■ Input data:
Lemma exp_part_pos pre exp suf :
  (exp = [] ∨ ∃ e esign ds, exp = e :: esign ++ ds ∧ (e = "e"%char ∨ e = "E"%char) ∧
     (esign = [] ∨ esign = ["+"%char] ∨ esign = ["-"%char]) ∧ digits1 ds) →
  number_stop suf → exp_part (pos pre (exp ++ suf)) = Ret true (pos (pre ++ exp) suf).
Proof.
  intros He Hs. unfold exp_part. rewrite (bind_step _ _ _ _ _ (peek_is_pos _ _ _)).
  destruct He as [->|(e & esign & ds & -> & He & Hes & Hd)].
  - rewrite app_nil_r. destruct suf as [|c suf]; [done|]. simpl.
    simpl in Hs. apply orb_false_iff in Hs as [[_ ->]%orb_false_iff ->]. done.
  - simpl. assert (is_char "e" e || is_char "E" e = true) as -> by (by destruct He as [->| ->]).
    rewrite (bind_step _ _ _ _ _ (advance1_pos _ _ _)), <- app_assoc.
    pose proof (number_stop_digit _ Hs) as Hs'.
    rewrite (bind_step _ _ _ _ _ (peek_is_pos _ _ _)).
    assert (when (match esign ++ ds ++ suf with [] => false
              | c :: _ => is_char "+" c || is_char "-" c end) (advance 1)
              (pos (pre ++ [e]) (esign ++ ds ++ suf))
            = Ret tt (pos (pre ++ e :: esign) (ds ++ suf))) as Hw.
    { destruct Hes as [->|Hes].
      - destruct (digits1_inv ds Hd) as (c & l & -> & Hc & _). simpl.
        assert (is_char "+" c || is_char "-" c = false) as ->; [|done].
        rewrite !is_char_neq. apply orb_false_iff. split; apply bool_decide_eq_false_2; intros <-; done.
      - assert (∃ x, esign = [x] ∧ is_char "+" x || is_char "-" x = true) as (x & -> & Hx)
          by (destruct Hes as [->| ->]; eauto).
        simpl. rewrite Hx. simpl. rewrite advance1_pos, <- app_assoc. done. }
    rewrite (bind_step _ _ _ _ _ Hw), read_digits_pos by done.
    rewrite <- app_assoc. done.
Qed.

■ Problem details:
A verbatim copy of all the entries above is requested.

■ Written answer:
Lemma exp_part_pos pre exp suf :
  (exp = [] ∨ ∃ e esign ds, exp = e :: esign ++ ds ∧ (e = "e"%char ∨ e = "E"%char) ∧
     (esign = [] ∨ esign = ["+"%char] ∨ esign = ["-"%char]) ∧ digits1 ds) →
  number_stop suf → exp_part (pos pre (exp ++ suf)) = Ret true (pos (pre ++ exp) suf).
Proof.
  intros He Hs. unfold exp_part. rewrite (bind_step _ _ _ _ _ (peek_is_pos _ _ _)).
  destruct He as [->|(e & esign & ds & -> & He & Hes & Hd)].
  - rewrite app_nil_r. destruct suf as [|c suf]; [done|]. simpl.
    simpl in Hs. apply orb_false_iff in Hs as [[_ ->]%orb_false_iff ->]. done.
  - simpl. assert (is_char "e" e || is_char "E" e = true) as -> by (by destruct He as [->| ->]).
    rewrite (bind_step _ _ _ _ _ (advance1_pos _ _ _)), <- app_assoc.
    pose proof (number_stop_digit _ Hs) as Hs'.
    rewrite (bind_step _ _ _ _ _ (peek_is_pos _ _ _)).
    assert (when (match esign ++ ds ++ suf with [] => false
              | c :: _ => is_char "+" c || is_char "-" c end) (advance 1)
              (pos (pre ++ [e]) (esign ++ ds ++ suf))
            = Ret tt (pos (pre ++ e :: esign) (ds ++ suf))) as Hw.
    { destruct Hes as [->|Hes].
      - destruct (digits1_inv ds Hd) as (c & l & -> & Hc & _). simpl.
        assert (is_char "+" c || is_char "-" c = false) as ->; [|done].
        rewrite !is_char_neq. apply orb_false_iff. split; apply bool_decide_eq_false_2; intros <-; done.
      - assert (∃ x, esign = [x] ∧ is_char "+" x || is_char "-" x = true) as (x & -> & Hx)
          by (destruct Hes as [->| ->]; eauto).
        simpl. rewrite Hx. simpl. rewrite advance1_pos, <- app_assoc. done. }
    rewrite (bind_step _ _ _ _ _ Hw), read_digits_pos by done.
    rewrite <- app_assoc. done.
Qed.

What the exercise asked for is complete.